All lines holding the word "AsWorker" are to be copied from the records beneath.
----- Raw data
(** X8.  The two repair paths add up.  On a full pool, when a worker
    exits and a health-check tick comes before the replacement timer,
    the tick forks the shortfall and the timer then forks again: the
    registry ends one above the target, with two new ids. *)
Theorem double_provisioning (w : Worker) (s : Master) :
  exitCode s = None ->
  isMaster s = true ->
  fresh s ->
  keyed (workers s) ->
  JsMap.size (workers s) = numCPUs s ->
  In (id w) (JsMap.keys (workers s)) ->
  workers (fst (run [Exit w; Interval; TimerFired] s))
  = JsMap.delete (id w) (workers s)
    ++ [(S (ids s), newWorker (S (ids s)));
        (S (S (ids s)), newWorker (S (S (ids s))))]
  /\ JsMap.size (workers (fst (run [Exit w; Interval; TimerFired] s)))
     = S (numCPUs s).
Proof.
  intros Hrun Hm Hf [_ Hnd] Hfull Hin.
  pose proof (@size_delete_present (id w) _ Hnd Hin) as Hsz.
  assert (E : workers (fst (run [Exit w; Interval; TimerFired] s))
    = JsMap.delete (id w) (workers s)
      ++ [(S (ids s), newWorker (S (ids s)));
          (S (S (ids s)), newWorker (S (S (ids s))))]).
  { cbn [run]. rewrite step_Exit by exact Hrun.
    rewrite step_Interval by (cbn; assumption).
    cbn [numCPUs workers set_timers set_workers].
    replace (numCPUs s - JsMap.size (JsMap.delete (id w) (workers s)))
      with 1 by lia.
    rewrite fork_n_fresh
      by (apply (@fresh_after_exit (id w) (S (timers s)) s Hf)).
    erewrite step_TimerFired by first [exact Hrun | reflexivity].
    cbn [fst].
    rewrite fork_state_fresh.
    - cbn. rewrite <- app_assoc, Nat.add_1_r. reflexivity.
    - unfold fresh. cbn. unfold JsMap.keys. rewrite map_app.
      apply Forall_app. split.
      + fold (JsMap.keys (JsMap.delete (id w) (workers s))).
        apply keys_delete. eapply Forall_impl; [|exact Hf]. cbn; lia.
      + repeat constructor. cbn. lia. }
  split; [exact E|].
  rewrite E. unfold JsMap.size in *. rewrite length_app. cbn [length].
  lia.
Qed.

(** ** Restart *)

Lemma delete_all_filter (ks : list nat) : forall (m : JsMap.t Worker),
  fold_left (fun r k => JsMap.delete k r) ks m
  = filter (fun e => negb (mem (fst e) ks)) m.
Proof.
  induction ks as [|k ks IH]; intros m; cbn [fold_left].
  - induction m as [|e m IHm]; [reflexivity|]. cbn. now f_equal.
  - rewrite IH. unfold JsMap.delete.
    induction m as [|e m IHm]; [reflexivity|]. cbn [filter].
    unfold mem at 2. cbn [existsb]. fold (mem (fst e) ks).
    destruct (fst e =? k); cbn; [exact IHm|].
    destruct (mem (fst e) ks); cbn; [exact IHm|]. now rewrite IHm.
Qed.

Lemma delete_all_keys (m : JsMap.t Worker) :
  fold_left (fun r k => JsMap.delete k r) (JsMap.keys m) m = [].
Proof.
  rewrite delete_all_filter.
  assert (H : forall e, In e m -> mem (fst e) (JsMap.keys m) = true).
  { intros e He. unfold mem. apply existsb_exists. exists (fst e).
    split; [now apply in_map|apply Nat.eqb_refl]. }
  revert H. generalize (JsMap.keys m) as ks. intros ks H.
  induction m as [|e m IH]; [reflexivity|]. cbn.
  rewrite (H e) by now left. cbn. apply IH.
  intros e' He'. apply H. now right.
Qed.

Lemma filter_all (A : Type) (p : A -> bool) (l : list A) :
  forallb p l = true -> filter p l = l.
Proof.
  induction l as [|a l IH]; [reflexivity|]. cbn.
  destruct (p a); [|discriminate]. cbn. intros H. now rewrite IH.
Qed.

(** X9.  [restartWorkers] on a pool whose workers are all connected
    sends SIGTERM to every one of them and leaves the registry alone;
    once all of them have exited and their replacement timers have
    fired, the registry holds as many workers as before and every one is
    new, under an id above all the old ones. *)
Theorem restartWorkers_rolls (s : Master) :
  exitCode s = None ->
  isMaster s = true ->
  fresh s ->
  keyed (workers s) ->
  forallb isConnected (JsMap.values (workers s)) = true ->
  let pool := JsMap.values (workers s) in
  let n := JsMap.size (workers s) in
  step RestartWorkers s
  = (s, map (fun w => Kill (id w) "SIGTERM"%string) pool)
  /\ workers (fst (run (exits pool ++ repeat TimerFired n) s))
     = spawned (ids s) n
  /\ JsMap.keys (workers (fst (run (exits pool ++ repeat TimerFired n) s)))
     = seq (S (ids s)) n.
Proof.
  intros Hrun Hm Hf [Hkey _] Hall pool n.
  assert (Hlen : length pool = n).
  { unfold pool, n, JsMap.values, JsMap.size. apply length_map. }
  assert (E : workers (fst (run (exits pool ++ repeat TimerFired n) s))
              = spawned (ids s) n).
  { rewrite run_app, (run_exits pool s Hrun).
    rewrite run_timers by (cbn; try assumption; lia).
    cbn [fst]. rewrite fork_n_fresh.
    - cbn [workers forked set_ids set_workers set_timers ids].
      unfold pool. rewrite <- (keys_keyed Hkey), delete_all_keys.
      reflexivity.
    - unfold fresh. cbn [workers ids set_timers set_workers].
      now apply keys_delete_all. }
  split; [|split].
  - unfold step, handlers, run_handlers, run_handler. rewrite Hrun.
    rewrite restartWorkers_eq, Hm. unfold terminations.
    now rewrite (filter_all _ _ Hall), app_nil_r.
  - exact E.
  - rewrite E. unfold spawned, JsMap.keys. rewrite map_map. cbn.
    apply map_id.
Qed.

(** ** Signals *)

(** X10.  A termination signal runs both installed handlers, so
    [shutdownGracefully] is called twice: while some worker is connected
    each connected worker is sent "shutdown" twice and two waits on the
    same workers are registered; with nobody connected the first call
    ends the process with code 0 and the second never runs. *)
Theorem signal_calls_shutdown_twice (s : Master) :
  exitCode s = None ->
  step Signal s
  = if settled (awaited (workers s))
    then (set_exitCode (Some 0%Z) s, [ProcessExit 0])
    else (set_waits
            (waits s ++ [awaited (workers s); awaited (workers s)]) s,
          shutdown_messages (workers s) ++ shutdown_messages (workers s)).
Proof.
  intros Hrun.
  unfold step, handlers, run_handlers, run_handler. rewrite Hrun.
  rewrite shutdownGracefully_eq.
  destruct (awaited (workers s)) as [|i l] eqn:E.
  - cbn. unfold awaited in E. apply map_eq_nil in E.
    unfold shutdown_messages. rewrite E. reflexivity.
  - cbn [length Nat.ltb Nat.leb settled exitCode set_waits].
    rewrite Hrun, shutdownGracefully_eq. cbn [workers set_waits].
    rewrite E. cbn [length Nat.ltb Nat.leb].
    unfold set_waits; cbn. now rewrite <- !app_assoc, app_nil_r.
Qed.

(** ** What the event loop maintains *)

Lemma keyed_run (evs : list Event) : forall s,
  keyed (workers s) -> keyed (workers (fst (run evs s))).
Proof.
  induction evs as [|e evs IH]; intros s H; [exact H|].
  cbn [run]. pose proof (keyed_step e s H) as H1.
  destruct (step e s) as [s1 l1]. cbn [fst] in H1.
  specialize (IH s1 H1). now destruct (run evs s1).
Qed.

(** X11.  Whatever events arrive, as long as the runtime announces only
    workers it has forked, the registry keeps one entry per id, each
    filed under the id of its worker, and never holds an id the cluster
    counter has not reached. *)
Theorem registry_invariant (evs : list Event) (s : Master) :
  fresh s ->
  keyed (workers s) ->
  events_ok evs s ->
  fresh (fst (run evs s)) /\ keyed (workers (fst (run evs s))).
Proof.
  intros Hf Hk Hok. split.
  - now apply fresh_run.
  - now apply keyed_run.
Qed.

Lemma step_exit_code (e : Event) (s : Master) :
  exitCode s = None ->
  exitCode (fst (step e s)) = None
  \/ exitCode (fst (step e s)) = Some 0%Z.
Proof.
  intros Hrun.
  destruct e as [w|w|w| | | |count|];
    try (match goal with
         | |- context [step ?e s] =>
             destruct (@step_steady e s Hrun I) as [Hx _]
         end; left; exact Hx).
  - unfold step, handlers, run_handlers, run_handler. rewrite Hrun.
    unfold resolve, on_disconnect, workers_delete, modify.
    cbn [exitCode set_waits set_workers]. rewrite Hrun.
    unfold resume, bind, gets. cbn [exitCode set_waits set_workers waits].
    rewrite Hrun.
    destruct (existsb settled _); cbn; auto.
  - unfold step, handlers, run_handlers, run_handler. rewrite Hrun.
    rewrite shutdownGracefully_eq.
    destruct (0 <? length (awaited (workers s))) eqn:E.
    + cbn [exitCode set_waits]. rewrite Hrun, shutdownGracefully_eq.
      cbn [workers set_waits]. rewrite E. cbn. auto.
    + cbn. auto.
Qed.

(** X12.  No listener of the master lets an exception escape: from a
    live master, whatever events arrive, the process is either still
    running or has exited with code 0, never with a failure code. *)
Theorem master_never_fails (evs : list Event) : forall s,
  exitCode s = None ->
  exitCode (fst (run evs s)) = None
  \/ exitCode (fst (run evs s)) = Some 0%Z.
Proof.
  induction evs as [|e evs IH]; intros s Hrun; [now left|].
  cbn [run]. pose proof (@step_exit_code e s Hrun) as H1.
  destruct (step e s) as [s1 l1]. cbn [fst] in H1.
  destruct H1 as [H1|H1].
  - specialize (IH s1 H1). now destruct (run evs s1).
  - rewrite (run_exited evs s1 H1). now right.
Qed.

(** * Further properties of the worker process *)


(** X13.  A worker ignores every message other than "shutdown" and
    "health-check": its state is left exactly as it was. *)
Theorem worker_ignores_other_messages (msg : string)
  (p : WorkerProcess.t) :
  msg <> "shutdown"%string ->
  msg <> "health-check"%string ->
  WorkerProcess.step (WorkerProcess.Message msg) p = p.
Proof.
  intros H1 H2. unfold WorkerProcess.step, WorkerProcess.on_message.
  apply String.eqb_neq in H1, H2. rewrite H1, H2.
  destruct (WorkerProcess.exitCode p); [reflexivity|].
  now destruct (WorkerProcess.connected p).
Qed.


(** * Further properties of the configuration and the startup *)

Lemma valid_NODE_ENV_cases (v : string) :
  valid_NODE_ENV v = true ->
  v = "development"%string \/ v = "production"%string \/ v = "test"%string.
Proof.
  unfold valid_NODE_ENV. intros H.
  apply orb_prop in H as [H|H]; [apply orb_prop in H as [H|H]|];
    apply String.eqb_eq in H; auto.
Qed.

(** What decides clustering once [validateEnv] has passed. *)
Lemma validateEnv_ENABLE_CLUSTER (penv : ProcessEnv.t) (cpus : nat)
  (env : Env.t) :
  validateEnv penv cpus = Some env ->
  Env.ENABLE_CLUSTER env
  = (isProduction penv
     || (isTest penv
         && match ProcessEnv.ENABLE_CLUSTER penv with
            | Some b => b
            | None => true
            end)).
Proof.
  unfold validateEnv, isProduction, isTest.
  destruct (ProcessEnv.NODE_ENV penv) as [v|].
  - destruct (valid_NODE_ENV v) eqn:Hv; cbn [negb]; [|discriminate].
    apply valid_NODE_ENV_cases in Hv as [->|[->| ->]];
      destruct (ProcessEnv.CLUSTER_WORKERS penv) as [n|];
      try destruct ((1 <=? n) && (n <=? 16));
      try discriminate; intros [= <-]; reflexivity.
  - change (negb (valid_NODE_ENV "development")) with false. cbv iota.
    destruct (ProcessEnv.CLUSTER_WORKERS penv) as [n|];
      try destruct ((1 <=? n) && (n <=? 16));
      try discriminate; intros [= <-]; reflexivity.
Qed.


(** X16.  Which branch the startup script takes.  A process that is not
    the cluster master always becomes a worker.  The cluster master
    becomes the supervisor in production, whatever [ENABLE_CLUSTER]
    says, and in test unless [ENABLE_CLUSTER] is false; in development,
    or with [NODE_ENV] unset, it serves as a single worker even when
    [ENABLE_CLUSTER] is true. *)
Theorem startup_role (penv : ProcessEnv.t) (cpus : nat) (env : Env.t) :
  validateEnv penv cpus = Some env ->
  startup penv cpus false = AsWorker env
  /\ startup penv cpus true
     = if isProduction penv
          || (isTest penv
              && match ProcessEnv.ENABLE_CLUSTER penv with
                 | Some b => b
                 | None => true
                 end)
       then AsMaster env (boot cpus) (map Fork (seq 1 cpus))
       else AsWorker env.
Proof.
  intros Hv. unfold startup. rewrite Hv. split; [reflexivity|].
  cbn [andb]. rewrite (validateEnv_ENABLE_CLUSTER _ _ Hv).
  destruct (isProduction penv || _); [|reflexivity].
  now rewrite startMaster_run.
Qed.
----------
----- Raw data
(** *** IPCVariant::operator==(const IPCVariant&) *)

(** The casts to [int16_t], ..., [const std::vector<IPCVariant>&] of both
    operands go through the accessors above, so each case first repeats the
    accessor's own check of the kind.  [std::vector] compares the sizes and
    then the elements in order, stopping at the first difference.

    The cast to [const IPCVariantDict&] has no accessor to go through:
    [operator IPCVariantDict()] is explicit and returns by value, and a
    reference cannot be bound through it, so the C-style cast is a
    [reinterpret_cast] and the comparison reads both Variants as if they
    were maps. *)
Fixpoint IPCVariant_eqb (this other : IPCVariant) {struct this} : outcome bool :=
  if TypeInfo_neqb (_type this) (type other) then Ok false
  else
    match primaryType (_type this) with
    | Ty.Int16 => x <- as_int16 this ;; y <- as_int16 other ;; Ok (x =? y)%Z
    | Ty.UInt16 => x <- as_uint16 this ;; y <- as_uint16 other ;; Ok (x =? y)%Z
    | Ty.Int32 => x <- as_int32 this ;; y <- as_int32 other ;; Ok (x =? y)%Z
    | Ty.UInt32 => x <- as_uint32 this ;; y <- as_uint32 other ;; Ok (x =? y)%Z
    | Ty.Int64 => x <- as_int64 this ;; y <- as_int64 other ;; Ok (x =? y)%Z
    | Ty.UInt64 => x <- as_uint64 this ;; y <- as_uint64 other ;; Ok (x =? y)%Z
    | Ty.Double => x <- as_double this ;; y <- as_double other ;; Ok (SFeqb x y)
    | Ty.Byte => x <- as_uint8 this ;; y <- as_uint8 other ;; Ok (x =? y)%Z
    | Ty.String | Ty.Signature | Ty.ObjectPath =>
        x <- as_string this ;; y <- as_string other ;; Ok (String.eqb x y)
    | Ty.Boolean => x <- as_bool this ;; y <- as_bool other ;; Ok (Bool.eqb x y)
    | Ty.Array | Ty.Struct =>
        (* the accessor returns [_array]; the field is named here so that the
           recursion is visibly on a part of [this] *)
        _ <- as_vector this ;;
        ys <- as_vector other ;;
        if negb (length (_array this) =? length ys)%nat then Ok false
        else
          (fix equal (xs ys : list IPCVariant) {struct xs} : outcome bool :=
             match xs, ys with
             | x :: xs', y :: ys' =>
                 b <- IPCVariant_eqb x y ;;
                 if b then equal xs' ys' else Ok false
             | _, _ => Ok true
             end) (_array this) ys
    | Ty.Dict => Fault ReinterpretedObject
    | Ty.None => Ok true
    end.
----------
# [Answer to this exercise]
  startup penv cpus false = AsWorker env
       else AsWorker env.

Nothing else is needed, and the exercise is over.